(Saved entries)
Lemma tracked_sync ls s id rx : sys_ok B s -> tracked s id rx -> answering B ls s id rx -> sync_answering ls s id rx.
Proof.
  intros H Ht [(r & Hr & Hl)|(Ho & _ & Hs)].
  { left. exists r. split; [|done]. by apply sync_completed; [eapply ok_ledger|]. }
  right. split_and!; [by apply sync_open| |].
  - intros f ev n E. assert (Hq : queries (backend (net s)) !! BitswapId id = Some (ChSync rx)).
    { pose proof Ht as (_ & _ & _ & [Hq|[r Hr]]); [done|]. destruct Ho. apply list_elem_of_omap. by eexists. }
    cbn in E. injection E as <-. by apply reported; [eapply ok_ledger|].
  - intros l s' Hst. destruct (Hs l s' Hst) as [Ho'|(r & -> & E)]; [left; by apply sync_open|].
    right. exists r. split; [done|]. by eapply completed_events.
Qed.

Lemma sync_poll_success st n c st' :
  sync_poll st n c = (st', Synced (Ok tt)) -> (forall r, c <> Synced r) ->
  c = HoldsReady (Ok tt) \/
  exists qid rx, c = Streams qid rx /\ completion rx (Ok tt) ∈ outbox (backend n).
Proof.
  intros E Hc. destruct c as [| |r|qid rx|r]; [| | | |by destruct (Hc r)]; cbn [sync_poll] in E.
  - destruct (ipfs_sync st cid providers tx) as [st1 [r|[e|t]]]; by simplify_eq.
  - by destruct (reply_on tx sync_query n) as [[]|].
  - left. by simplify_eq.
  - right. exists qid, rx. split; [done|].
    destruct (first_complete _) as [r|] eqn:Ef; [|done]. simplify_eq.
    apply first_complete_elem in Ef. apply list_elem_of_omap in Ef as (d & Hin & Hd).
    destruct d as [t x|t m|t x|t]; cbn in Hd; try done; case_decide; try done.
    subst t. by destruct x as [[]|]; simplify_eq.
Qed.

(** A query that is ready at once is a success if no block is missing, or if the store
    could not tell. *)
Lemma sync_poll_ready st n st' :
  sync_poll st n Syncing = (st', HoldsReady (Ok tt)) ->
  (db_missing_blocks (storage st) cid).2 = Ok [] \/ exists e, (db_missing_blocks (storage st) cid).2 = Err e.
Proof.
  cbn. unfold ipfs_sync, svc_sync. destruct (db_missing_blocks (storage st) cid) as [s [[|m ms]|e]]; [by left| |eauto].
  destruct providers; [done|]. cbn. by destruct (request _ _ _) as [? []].
Qed.

(** C5: a caller of [sync] is never forgotten, and never misled by another query.  In any
    run of a started node with bitswap, with other callers, swarm events and changes of
    the store in any order ([ls] is what the task took and handled), a caller that waits
    for its query has its command in the queue or its query made; from then on it reads
    every report of bitswap on this query, and none on another, and takes nothing but the
    end of this query for its end.  It reports success only if the task handled a completion
    of its own query without an error, or if, when it was called, the store named no
    missing block or failed to say which are missing. *)
Theorem sync_never_forgotten ls s0 s :
  just_started s0 -> sys_trace B ls s0 s ->
  match client s with
  | AwaitsSyncQuery =>
      (exists missing q q2, queue s = q ++ Sync cid providers missing tx :: q2) \/
      exists id rx, reply_on tx sync_query (net s) = Some (BitswapId id, rx) /\ sync_answering ls s id rx
  | Streams qid rx => exists id, qid = BitswapId id /\ reply_on tx sync_query (net s) = Some (BitswapId id, rx) /\
      sync_answering ls s id rx
  | _ => True
  end /\
  (forall st, sync_poll (node s) (net s) (client s) = (st, Synced (Ok tt)) -> (forall r, client s <> Synced r) ->
     client s = HoldsReady (Ok tt) \/
     exists id rx, client s = Streams (BitswapId id) rx /\ Handles (SeBitswap (BitswapComplete id (Ok tt))) ∈ ls) /\
  (forall st, sync_poll (node s) (net s) Syncing = (st, HoldsReady (Ok tt)) ->
     (db_missing_blocks (storage (node s)) cid).2 = Ok [] \/
     exists e, (db_missing_blocks (storage (node s)) cid).2 = Err e).
Proof.
  intros H0 Hr. pose proof (trace_ok B _ _ _ (started_ok B _ H0) Hr) as H. pose proof (caller_waits B ls s0 s H0 Hr) as Hw.
  split_and!; [|clear Hw|intros st; apply sync_poll_ready].
  - destruct (client s) as [| |r|qid rx|r]; try done.
    + destruct Hw as [(q & m & q2 & [ms ->] & Eq)|(id & rx & Hq & Ht & Ha)]; [left; by eauto|].
      right. exists id, rx. split; [done|by apply tracked_sync].
    + destruct Hw as (id & -> & Hq & Ht & Ha). exists id. split_and!; [done|done|by apply tracked_sync].
  - intros st E Hc. destruct (sync_poll_success _ _ _ _ E Hc) as [?|(qid & rx & Ec & Hin)]; [by left|right].
    pose proof (caller_waits B ls s0 s H0 Hr) as Hw. rewrite Ec in Hw. destruct Hw as (id & -> & Hq & _).
    assert (Hwt : waits s = true) by (unfold waits; by rewrite Ec).
    destruct (trace_completion B ls s0 s id rx _ H0 Hr Hwt Hq Hin) as (r & Hl & Er); [done|].
    exists id, rx. split; [done|]. by destruct r as [[]|e].
Qed.

(** C6: a caller of [sync] is served in turn and can always finish: when the task has
    taken as many commands as were before its own and one more, its query is made; and
    from every state the caller can finish after the task has taken at most one command
    more than were in the queue, so that the loop of [SyncQuery::poll] is never left
    without a completion while the node runs. *)
Theorem sync_served k s0 s :
  just_started s0 -> sys_run B k s0 s ->
  (forall missing q q2 n s', client s = AwaitsSyncQuery -> reply_on tx sync_query (net s) = None ->
     queue s = q ++ Sync cid providers missing tx :: q2 -> sys_run B n s s' -> length q < n ->
     exists id rx, reply_on tx sync_query (net s') = Some (BitswapId id, rx)) /\
  exists n s' r, sys_run B n s s' /\ n <= S (length (queue s)) /\ client s' = Synced r.
Proof.
  intros H0%(started_ok B) Hr. pose proof (run_ok B _ _ _ H0 Hr) as H. split.
  - intros ms q q2 n s' Hc Hn Eq Hr' Hk.
    destruct (caller_served B s q (Sync cid providers ms tx) q2 n s') as (id & rx & E); try done;
      [by rewrite Hc|by exists ms|]. exists id, rx. exact E.
  - destruct (finish_always B f0 s H) as (n & s' & Hs & Hn & Ho).
    destruct (client s') as [| |r| |r] eqn:Ec; try done; [|by exists n, s', r].
    exists (n + 0), (mkSystem (node s') (net s') (names s') (Synced r)), r. split_and!; [|lia|done].
    eapply run_trans; [exact Hs|]. apply (run_one B Silent), step_poll. by rewrite Ec.
Qed.
End Call.
End Sync.

(** ** A run on the concrete interfaces *)
Section SyncWitness.
Import NetDemo Sim SimProtocols SimService SimGrowth SimStore.

Definition untold (e : @Error sim sim_protocols) : string := "error".
Definition sim_sync_poll := sync_poll untold (cid 7) [bob] 5.
#[local] Instance sim_sync : Caller syncing := sync_caller untold (cid 7) [bob] 5.
Definition sync_system := @System utc_nanos sim sim_channels sim_protocols sim_swarm_ops sim_commands sim_store
  (@syncing sim sim_protocols).

Definition sync_s0 : sync_system := mkSystem Ipfs.node start {[5]} Syncing.
Definition sync_asked : sync_system :=
  mkSystem (sim_sync_poll Ipfs.node start Syncing).1 start {[5]} (sim_sync_poll Ipfs.node start Syncing).2.
Definition own_sync := InCommand (Some (Sync (cid 7) [bob] [cid 7] 5)).
Definition sync_taken : @CmdTx sim sim_channels sim_protocols sim_commands :=
  match cmd_next (commands sync_asked) with Some (_, q) => q | None => commands sync_asked end.
Definition sync_made : sync_system :=
  mkSystem (with_queue (node sync_asked) sync_taken) (next (poll_swarm_step (env 9) start own_sync)) {[9; 5]}
    (client sync_asked).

Problem to solve — Using only the entries above, output the line with "(forall st, sync_poll (node s) (net s) (client", the line with "right. exists id, rx.", and all lines between them, exactly as they stand.

Result of this task —
  (forall st, sync_poll (node s) (net s) (client s) = (st, Synced (Ok tt)) -> (forall r, client s <> Synced r) ->
     client s = HoldsReady (Ok tt) \/
     exists id rx, client s = Streams (BitswapId id) rx /\ Handles (SeBitswap (BitswapComplete id (Ok tt))) ∈ ls) /\
  (forall st, sync_poll (node s) (net s) Syncing = (st, HoldsReady (Ok tt)) ->
     (db_missing_blocks (storage (node s)) cid).2 = Ok [] \/
     exists e, (db_missing_blocks (storage (node s)) cid).2 = Err e).
Proof.
  intros H0 Hr. pose proof (trace_ok B _ _ _ (started_ok B _ H0) Hr) as H. pose proof (caller_waits B ls s0 s H0 Hr) as Hw.
  split_and!; [|clear Hw|intros st; apply sync_poll_ready].
  - destruct (client s) as [| |r|qid rx|r]; try done.
    + destruct Hw as [(q & m & q2 & [ms ->] & Eq)|(id & rx & Hq & Ht & Ha)]; [left; by eauto|].
      right. exists id, rx. split; [done|by apply tracked_sync].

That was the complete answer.